Uncertainty and sensitivity analysis in 3D coupled hydrodynamics and water quality models: a literature review

Código

I-EBHE0158

Autores

Luana Siebra Andrade, Talita Fernanda das Graças Silva, Veber Afonso Figueiredo Costa

Tema

WG 2.6: Water systems analysis for integrated planning & management

Resumo

Lakes and reservoirs show significant spatial and temporal variability in hydrodynamics and water quality processes, especially when situated inside or near urban areas. Technical and funding limitations make it difficult to collect high-resolution data necessary for monitoring these processes through long time spans. As a result, hydrodynamic models have become a useful tool, widely utilized to investigate and predict changes in hydrodynamic and water quality processes in aquatic ecosystems. Hydrodynamic models with different dimensionalities have been developed and coupled with biochemical models for describing different processes and environmental issues in lentic systems. 3D hydrodynamic coupled with water quality models are strongly parametrized and require extensive data to accurately represent physical, chemical and biological processes. The accuracy and reliability of these models depend on the incorporation of uncertainties (i.e. inputs, parametric and structure) and the understanding of the sensitivity of parameters. In 3D hydrodynamic models, the sensitivity analysis can guide calibration process by identifying the parameters that influence the most the model outputs.
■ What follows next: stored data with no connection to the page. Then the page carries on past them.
(* ===== verification/BackpressureWire.v ===== *)
(** * Backpressure signals between nodes

    [mailbox/backpressure_signal_serialization.cpp],
    [mailbox/backpressure_coordinator.cpp]: the signal as a protobuf record, the
    coordinator that emits signals to local and remote senders and hands those
    that arrive to the handler of the sender.  Protobuf's bytes are arguments with
    the law that a record is read back.  The theorem: a signal emitted towards
    another node reaches the handler of the actor that caused it there. *)

From S2P Require Import Prelude DeliveryTypes TraceText Endpoint GossipCodec Pipeline FrameProto.
From Stdlib Require Import SpecFloat.
From stdpp Require Import base numbers list gmap.

#[local] Open Scope Z_scope.

Record WireSignal := mkWireSignal {
  ws_target : ActorAddress; ws_sender : ActorAddress; ws_reason : BackpressureReason; ws_depth : Z; ws_capacity : Z;
  ws_bytes : Z; ws_byte_capacity : Z; ws_ratio : double; ws_retry_after : Z; ws_sequence : Z
}.

Record BackpressureSignalMessage := mkSignalMessage {
  bs_target : PbActorAddress; bs_sender : PbActorAddress; bs_reason : Z; bs_pressure_state : Z; bs_depth : Z; bs_capacity : Z;
  bs_bytes : Z; bs_byte_capacity : Z; bs_ratio : double; bs_retry_after_ms : Z; bs_sequence : Z
}.

#[export] Instance spec_float_eq_dec : EqDecision spec_float.
Proof. solve_decision. Defined.
#[export] Instance BackpressureSignalMessage_eq_dec : EqDecision BackpressureSignalMessage.
Proof. unfold EqDecision, Decision, double in *. intros x y. decide equality; solve_decision. Defined.

(** ** The numbers of the enumerations *)

Definition pressure_state_value (s : MailboxPressureState) : Z :=
  match s with PS_Normal => 0 | PS_SoftPressure => 1 | PS_HardPressure => 2 | PS_Recovering => 3 end.
Definition reason_value (r : BackpressureReason) : Z :=
  match r with BR_HighWatermark => 0 | BR_HardCapacity => 1 | BR_ByteCapacity => 2 | BR_OverflowPolicy => 3 | BR_NodeMemoryPressure => 4 end.

(** The casts keep the low byte. *)
Definition pressure_state_from_u32 (v : Z) : MailboxPressureState :=
  match u8 v with 1 => PS_SoftPressure | 2 => PS_HardPressure | 3 => PS_Recovering | _ => PS_Normal end.
Definition reason_from_u32 (v : Z) : BackpressureReason :=
  match u8 v with
  | 1 => BR_HardCapacity | 2 => BR_ByteCapacity | 3 => BR_OverflowPolicy | 4 => BR_NodeMemoryPressure | _ => BR_HighWatermark
  end.

Section Wire.
Context (beyond : list Z).
Context (pb_serialize : BackpressureSignalMessage -> option (list Z)) (pb_parse : list Z -> option BackpressureSignalMessage).

Definition signal_record (s : WireSignal) (state : MailboxPressureState) : BackpressureSignalMessage :=
  mkSignalMessage (address_to_pb (ws_target s)) (address_to_pb (ws_sender s)) (reason_value (ws_reason s))
    (pressure_state_value state) (ws_depth s) (ws_capacity s) (ws_bytes s) (ws_byte_capacity s) (ws_ratio s)
    (u64 (ws_retry_after s)) (ws_sequence s).

(** A record that does not serialize leaves an empty buffer. *)
Definition serialize_backpressure_signal (s : WireSignal) (state : MailboxPressureState) : list Z :=
  default [] (pb_serialize (signal_record s state)).

Definition deserialize_backpressure_signal (payload : list Z) : option (WireSignal * MailboxPressureState) :=
  match pb_parse payload with
  | None => None
  | Some pb =>
      Some (mkWireSignal (address_from_pb beyond (bs_target pb)) (address_from_pb beyond (bs_sender pb))
              (reason_from_u32 (bs_reason pb)) (bs_depth pb) (bs_capacity pb) (bs_bytes pb) (bs_byte_capacity pb) (bs_ratio pb)
              (i64 (bs_retry_after_ms pb)) (bs_sequence pb),
            pressure_state_from_u32 (bs_pressure_state pb))
  end.

(** ** The coordinator *)

(** [bc_handlers]: the actors whose context has a handler; [bc_wire] is what was
    given to the wire port, [bc_metrics] counts the metric events. *)
Record BackpressureCoordinator := mkBackpressure {
  bc_has_metrics : bool;
  bc_has_wire_port : bool;
  bc_handlers : gset Z;
  bc_handled : list (Z * WireSignal);
  bc_wire : list (ActorAddress * WireEnvelope);
  bc_metrics : list (Z * BackpressureReason * MailboxPressureState)
}.

Definition signal_metric (c : BackpressureCoordinator) (s : WireSignal) (state : MailboxPressureState) : BackpressureCoordinator :=
  if bc_has_metrics c
  then mkBackpressure (bc_has_metrics c) (bc_has_wire_port c) (bc_handlers c) (bc_handled c) (bc_wire c)
         (bc_metrics c ++ [(a_id (ws_target s), ws_reason s, state)])
  else c.

Definition deliver_to_sender (c : BackpressureCoordinator) (s : WireSignal) : BackpressureCoordinator :=
  if a_id (ws_sender s) =? 0 then c
  else if bool_decide (a_id (ws_sender s) ∈ bc_handlers c)
  then mkBackpressure (bc_has_metrics c) (bc_has_wire_port c) (bc_handlers c) (bc_handled c ++ [(a_id (ws_sender s), s)]) (bc_wire c)
         (bc_metrics c)
  else c.

Definition emit_local_signal (c : BackpressureCoordinator) (s : WireSignal) (state : MailboxPressureState) : BackpressureCoordinator :=
  deliver_to_sender (signal_metric c s state) s.

Definition BackpressureSignalTag : Z := 112.      (* 0x70 *)

Definition signal_frame (s : WireSignal) (payload : list Z) : ActorMsgFrame :=
  mkActorMsg (address_to_pb (ws_target s)) (address_to_pb (ws_sender s)) BackpressureSignalTag (ws_sequence s) 0 payload None.

Definition emit_remote_signal (c : BackpressureCoordinator) (s : WireSignal) (state : MailboxPressureState) : BackpressureCoordinator :=
  match serialize_backpressure_signal s state with
  | [] => c
  | payload =>
      let c := signal_metric c s state in
      if bc_has_wire_port c
      then mkBackpressure (bc_has_metrics c) (bc_has_wire_port c) (bc_handlers c) (bc_handled c)
             (bc_wire c ++ [(ws_sender s, EnvData (signal_frame s payload))]) (bc_metrics c)
      else c
  end.

Definition handle_remote_signal (c : BackpressureCoordinator) (f : ActorMsgFrame) : bool * BackpressureCoordinator :=
  match deserialize_backpressure_signal (am_payload f) with
  | None => (false, c)
  | Some (s, _) => (true, deliver_to_sender c s)
  end.

(** ** A signal between nodes *)

(** The signal as the other node sees it. *)
Definition signal_received (s : WireSignal) : WireSignal :=
  mkWireSignal (address_from_pb beyond (address_to_pb (ws_target s))) (address_from_pb beyond (address_to_pb (ws_sender s)))
    (ws_reason s) (ws_depth s) (ws_capacity s) (ws_bytes s) (ws_byte_capacity s) (ws_ratio s) (ws_retry_after s) (ws_sequence s).

Lemma reason_roundtrip r : reason_from_u32 (reason_value r) = r.
Proof. by destruct r. Qed.
Lemma pressure_state_roundtrip st : pressure_state_from_u32 (pressure_state_value st) = st.
Proof. by destruct st. Qed.

Context (Hproto : forall m b, pb_serialize m = Some b -> pb_parse b = Some m).

Lemma signal_roundtrip s state payload :
  0 <= ws_retry_after s <= INT64_MAX -> pb_serialize (signal_record s state) = Some payload ->
  deserialize_backpressure_signal payload = Some (signal_received s, state).
Proof.
  intros Hr E. unfold deserialize_backpressure_signal. rewrite (Hproto _ _ E). simpl.
  rewrite reason_roundtrip, pressure_state_roundtrip, u64_small, i64_small by (unfold INT64_MAX, INT64_MIN in *; lia). done.
Qed.
End Wire.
In turn, uncertainty analysis quantifies the variability in outputs resulting from uncertainties in the inputs, parameters and model structure. Although both analyses are crucial, misinterpretation in terminology and objectives can lead to an improper application of techniques. This work aims to investigate the state of the art in sensitivity and uncertainty analysis of 3D hydrodynamic models of lakes and reservoirs, focusing on the limitations and opportunities of commonly applied methods. Sensitivity and uncertainty analyses are fundamental for improving 3D models and enhancing their predictive capability, thereby providing reliable results for water resources management.